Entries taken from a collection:
——————

(** The frames that stay are delivered. *)
Lemma deliver_kept_spec v p tid x y z key B ks out s s1 :
  NoDup (ks.*1.*1) -> held_desc s ks -> delivering v p x z key s ->
  fwd_after s (ks.*1) [] B out ((filter (fun e => stays y e.1.2 = true) ks).*1.*1) s1 ->
  wp (match sl_head out with None => skip | Some hd => t ← lift (sl_tail out); set_next_of t None;; ol_rx_deliver cfg v p tid (Some hd) end)
    (fun _ s' => xo_log s' = xo_log s1 ++ delivery_events v p tid x z key (filter (fun e => stays y e.1.2 = true) ks) /\ left_with (ks.*1.*1) B s s') s1.
Proof.
  intros Hnd Hh Hd [A1 A2 A3 A4 A5 A6 A7 A8 A9 A10]. set (sub := filter _ ks) in *. cbn [app] in *.
  assert (Hsub : sub.*1.*1 `sublist_of` ks.*1.*1) by apply ids_sublist. pose proof (sublist_NoDup _ _ Hnd Hsub) as Hnds.
  assert (Hin : forall e, e ∈ sub -> e ∈ ks) by (intros e He; by apply list_elem_of_filter in He as [_ ?]).
  assert (Hd1 : delivering v p x z key s1) by (destruct Hd as (D1 & D2 & D3), A10 as [w A10]; split_and!; [by rewrite A8|by rewrite A10|by rewrite A9]).
  destruct (retag_list s s1 sub) as (sub' & HF & Hh1); [intros ? ? ? ?; by apply Hh, Hin| |intros; by apply A3|].
  { intros a k d He. apply A4; [by apply (list_elem_of_fmap_2 fst _ (a, k, d)), Hin|]. by apply (list_elem_of_fmap_2 fst _ (a, k)), (list_elem_of_fmap_2 fst _ (a, k, d)). }
  pose proof (same_frame_ids _ _ HF) as Eids. destruct (decide (sub.*1.*1 = [])) as [En|En].
  - assert (Es : sub = []) by (by destruct sub). rewrite En in A1. rewrite (slot_rep_nil _ _ A1), Es. apply wp_ret. split; [by rewrite app_nil_r|].
    rewrite En in *. constructor; try done; [intros a Ha; apply A5; [done|by apply not_elem_of_nil]|intros i Hi'; by rewrite A6, A7].
  - destruct (slot_terminate _ _ _ A1 En Hnds) as (t & h' & Ht & Hset & Hseg & Hrel). pose proof A1 as [Hhd _].
    assert (Ehd : exists hd, sl_head out = Some hd /\ Some hd = hd_or None (sub'.*1.*1)) by (rewrite Hhd, Eids; destruct (sub.*1.*1); [done|by eexists]).
    destruct Ehd as (hd & -> & ->). rewrite Ht. eapply wp_step; [reflexivity|]. eapply wp_step; [by apply set_next_of_run|].
    eapply wp_mono; [apply (ol_rx_deliver_spec v p tid x z key B sub' (set_xo_heap (fun _ => h') s1)); rewrite ?Eids; try done|].
    + intros a k d He. destruct (Hh1 a k d He) as (? & ? & Hda). split; [done|]. split; [done|]. cbn. by destruct (Hrel a) as [-> _].
    + intros [] s2 (El2 & [L1 L2 L3 L4]). rewrite Eids in L1, L2. split.
      { rewrite El2. unfold delivery_events. by rewrite (delivered_same _ _ _ _ _ _ _ _ HF). }
      constructor; try done.
      * intros a Ha. destruct (decide (a ∈ sub.*1.*1)) as [He|He]; [by apply L1|]. destruct (L2 a He) as [-> ->]. cbn. destruct (Hrel a) as [_ ->]; [by apply A5|done].
      * intros i Hi'. assert (He : i ∉ sub.*1.*1) by (intros ?; apply Hi'; by eapply elem_of_sublist). destruct (L2 i He) as [-> ->]. cbn.
        destruct (Hrel i) as [_ ->]; [by rewrite A6, A7|done].
      * by transitivity (xo_sys s1).
Qed.

Lemma ol_rx_fwd_check_spec v p tid x y z key B ks s :
  NoDup (ks.*1.*1) -> seg (xo_heap s) (ks.*1.*1) None -> held_desc s ks -> delivering v p x z key s -> pp_vdevs (xo_sys s) !! v = Some y ->
  skb_ready v (xo_sys s) -> skb_inv (ks.*1.*1 ++ B) (xo_sys s) ->
  wp (ol_rx_fwd_check cfg v p tid (hd_or None (ks.*1.*1)))
    (fun _ s' => exists evs, check_events s v p tid x y z key ks evs /\ xo_log s' = xo_log s ++ evs /\ left_with (ks.*1.*1) B s s') s.
Proof.
  intros Hnd Hs Hh Hd Hy Hr Hi. unfold ol_rx_fwd_check. eapply wp_step; [reflexivity|].
  apply wp_bind. eapply wp_mono; [apply (fwd_loop_spec v tid y B (ks.*1.*1) s (ks.*1) _ [] [] s empty_slot)|]; try done.
  - constructor; [done..|by rewrite app_nil_r|reflexivity].
  - apply slot_rep_empty.
  - pose proof (seg_length _ _ _ Hnd Hs). rewrite !length_fmap in *. unfold heap_fuel. lia.
  - intros a k He. apply list_elem_of_fmap in He as ([[a' k'] d] & [= <- <-] & He). by destruct (Hh _ _ d He) as (? & ? & _).
  - destruct Hd as (Hx & _). destruct (xo_vdevs s !! v); [eauto|done].
  - intros out s1 (fwd & kept & Ho & El & Ha). pose proof (fwd_outcomes_stays _ _ _ _ _ _ _ _ _ Ho) as Ek. subst kept.
    eapply wp_mono; [exact (deliver_kept_spec v p tid x y z key B ks out s s1 Hnd Hh Hd Ha)|]. intros [] s2 [El2 Hl].
    eexists. split; [by exists fwd|]. split; [by rewrite El2, El, <- app_assoc|done].
Qed.
(** What leaves for the transmit path was to be forwarded. *)
Lemma fwd_outcomes_sent ids s y tid v ks : forall l evs kept, fwd_outcomes ids s y tid v ks l evs kept ->
  forall v' a' k', rx_to_tx v' a' k' ∈ evs -> v' = v /\ vd_disable_intrabss_fwd y = false /\
    exists a k, (a, k) ∈ ks /\ k' = fwd_buf cfg y tid k /\ htt_rx_msdu_forward k = true /\ (vd_opmode y = wlan_op_mode_ap -> eapol_buf k = false).
Proof.
  assert (Hone : forall v a c k ok, forall v' a' k', rx_to_tx v' a' k' ∈ tx_events cfg y tid v c k ok ->
    class_of y k = fwd_only \/ class_of y k = fwd_both -> v' = v /\ vd_disable_intrabss_fwd y = false /\
    exists (a0 : Z) k0, (a0, k0) ∈ [(a, k)] /\ k' = fwd_buf cfg y tid k0 /\ htt_rx_msdu_forward k0 = true /\ (vd_opmode y = wlan_op_mode_ap -> eapol_buf k0 = false)).
  { intros v0 a c k ok v' a' k' Hin Hc. unfold class_of in Hc. destruct (vd_disable_intrabss_fwd y), (htt_rx_msdu_forward k) eqn:Ef; cbn in Hc; try by destruct Hc.
    assert (v' = v0 /\ k' = fwd_buf cfg y tid k) as [-> ->] by (apply elem_of_cons in Hin as [[= -> -> ->]|Hin]; [done|destruct ok; [by apply not_elem_of_nil in Hin|apply list_elem_of_singleton in Hin; done]]).
    split; [done|]. split; [done|]. exists a, k. split; [by left|]. split; [done|]. split; [done|]. intros E. rewrite bool_decide_eq_true_2 in Hc by done. destruct (eapol_buf k); [by destruct Hc|done]. }
  induction ks as [|[a k] ks IH]; intros l evs kept; cbn [fwd_outcomes]; [intros [-> _] ? ? ? []%not_elem_of_nil|].
  intros (st & e & keep & evs' & kept' & _ & Ho & Hr & -> & _) v' a' k' [Hin|Hin]%elem_of_app.
  - assert (Hx : v' = v /\ vd_disable_intrabss_fwd y = false /\ exists a0 k0, (a0, k0) ∈ [(a, k)] /\ k' = fwd_buf cfg y tid k0 /\ htt_rx_msdu_forward k0 = true /\ (vd_opmode y = wlan_op_mode_ap -> eapol_buf k0 = false)).
    { unfold fwd_outcome in Ho. destruct (class_of y k) eqn:Ec.
      - destruct Ho as [_ ->]. by apply not_elem_of_nil in Hin.
      - destruct Ho as [_ ->]. apply list_elem_of_singleton in Hin. done.
      - destruct Ho as (_ & ok & ->). eapply Hone; [exact Hin|by left].
      - destruct Ho as [_ Ho]. destruct (nbuf_copy st a); [destruct Ho as [ok ->]|subst e; by apply not_elem_of_nil in Hin].
        eapply Hone; [exact Hin|by right]. }
    destruct Hx as (E1 & E2 & a0 & k0 & [= -> ->]%list_elem_of_singleton & Hx). split; [done|]. split; [done|]. exists a, k. split; [by left|done].
  - destruct (IH _ _ _ Hr v' a' k' Hin) as (E1 & E2 & a0 & k0 & Hk & Hx). split; [done|]. split; [done|]. exists a0, k0. split; [by right|done].
Qed.
End Steps.

(** ** Frames and MPDUs *)
Section Facts.
Context (cfg : tx_cfg).

(** The test for EAPOL reads the type of the payload, when it is Ethernet. *)
Lemma eapol_payload k : buf_ok k -> eapol_buf k = bool_decide (rd16 (frame_of (pulled k)) (ETHERNET_ADDR_LEN * 2) = Some ETHERTYPE_PAE).
Proof.
  intros Hk. pose proof (eapol_buf_ok k Hk) as E. destruct Hk as [H1 H2 H3 H4 H5]. unfold adf_nbuf_data_is_eapol_pkt in E.
  destruct (rd (sk_mem (rb_skb k)) _ 2) as [l|] eqn:Er; [|done]. cbn [mbind option_bind] in E.
  unfold rd, ADF_NBUF_TRAC_ETH_TYPE_OFFSET in Er. destruct (_ && _); [|done]. injection Er as <-.
  set (i := sk_data (rb_skb k) + rb_desc_len k) in *.
  assert (Hrd : forall j, 0 <= j < 2 -> rd8 (frame_of (pulled k)) (12 + j) = rd8 (mk_frame (take (Z.to_nat 2) (drop (Z.to_nat (i + 12)) (sk_mem (rb_skb k)))) 0 false) j).
  { intros j Hj. unfold rd8, znth, frame_of, pulled, adf_nbuf_pull_head, skb_bytes. cbn -[Z.to_nat].
    rewrite !(proj2 (Z.ltb_ge _ _)) by lia. cbn -[Z.to_nat]. rewrite (Z2Nat.inj_add (sk_data (rb_skb k)) _) by lia. rewrite (lookup_take_lt (drop _ _)) by lia. rewrite (lookup_take_lt (drop _ _)) by lia. rewrite !lookup_drop. f_equal. unfold i. lia. }
  replace (rd16 (frame_of (pulled k)) (ETHERNET_ADDR_LEN * 2)) with (rd16 (mk_frame (take (Z.to_nat 2) (drop (Z.to_nat (i + 12)) (sk_mem (rb_skb k)))) 0 false) 0).
  - destruct (rd16 _ 0) as [t|]; [|done]. cbn [mbind option_bind] in E. apply (inj Some) in E. rewrite <- E. unfold ADF_NBUF_TRAC_EAPOL_ETH_TYPE, ETHERTYPE_PAE.
    destruct (Z.eqb_spec 0x888E t) as [<-|Hn]; [by rewrite bool_decide_eq_true_2|]. rewrite bool_decide_eq_false_2; [done|congruence].
  - unfold rd16. change (0 + 1) with 1. by rewrite <- (Hrd 0 ltac:(lia)), <- (Hrd 1 ltac:(lia)).
Qed.

(** An MPDU: its first MSDU, then the others. *)
Definition is_mpdu (m : list (Z * rx_buf * rx_desc)) : Prop :=
  match m with [] => False | e :: rest => rd_first_msdu e.2 = true /\ Forall (fun e => rd_first_msdu e.2 = false) rest end.

(** The frames of an MPDU for the operating system. *)
Definition mpdu_frames (rej : rx_buf -> rx_desc -> bool) (m : list (Z * rx_buf * rx_desc)) : list (Z * list Z) :=
  match m with
  | [] => []
  | e :: _ => if rej e.1.2 e.2 then [] else (fun e => (e.1.1, payload e.1.2)) <$> filter (fun e => htt_rx_msdu_discard e.1.2 = false) m
  end.

Lemma delivered_rest rej v p tid filt rest ks : Forall (fun e => rd_first_msdu e.2 = false) rest ->
  (delivered cfg rej v p tid filt (rest ++ ks)).2 =
  (if filt then [] else (fun e => (e.1.1, payload e.1.2)) <$> filter (fun e => htt_rx_msdu_discard e.1.2 = false) rest) ++ (delivered cfg rej v p tid filt ks).2.
Proof.
  induction 1 as [|[[a k] d] rest Hd Hr IH]; cbn [app delivered]; [by destruct filt|]. cbn in Hd. rewrite Hd, filter_cons. cbn [fst snd].
  destruct filt; [rewrite orb_true_r; exact IH|]. rewrite orb_false_r. destruct (htt_rx_msdu_discard k); cbn [snd]; rewrite IH; by case_decide.
Qed.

——————

WORK INSTRUCTION
Among the entries above, the line containing "- pose proof", the line containing "(** What leaves", and all lines between them are to be restated word for word; nothing else belongs in the reply.

YOUR SOLUTION
  - pose proof (seg_length _ _ _ Hnd Hs). rewrite !length_fmap in *. unfold heap_fuel. lia.
  - intros a k He. apply list_elem_of_fmap in He as ([[a' k'] d] & [= <- <-] & He). by destruct (Hh _ _ d He) as (? & ? & _).
  - destruct Hd as (Hx & _). destruct (xo_vdevs s !! v); [eauto|done].
  - intros out s1 (fwd & kept & Ho & El & Ha). pose proof (fwd_outcomes_stays _ _ _ _ _ _ _ _ _ Ho) as Ek. subst kept.
    eapply wp_mono; [exact (deliver_kept_spec v p tid x y z key B ks out s s1 Hnd Hh Hd Ha)|]. intros [] s2 [El2 Hl].
    eexists. split; [by exists fwd|]. split; [by rewrite El2, El, <- app_assoc|done].
Qed.
(** What leaves for the transmit path was to be forwarded. *)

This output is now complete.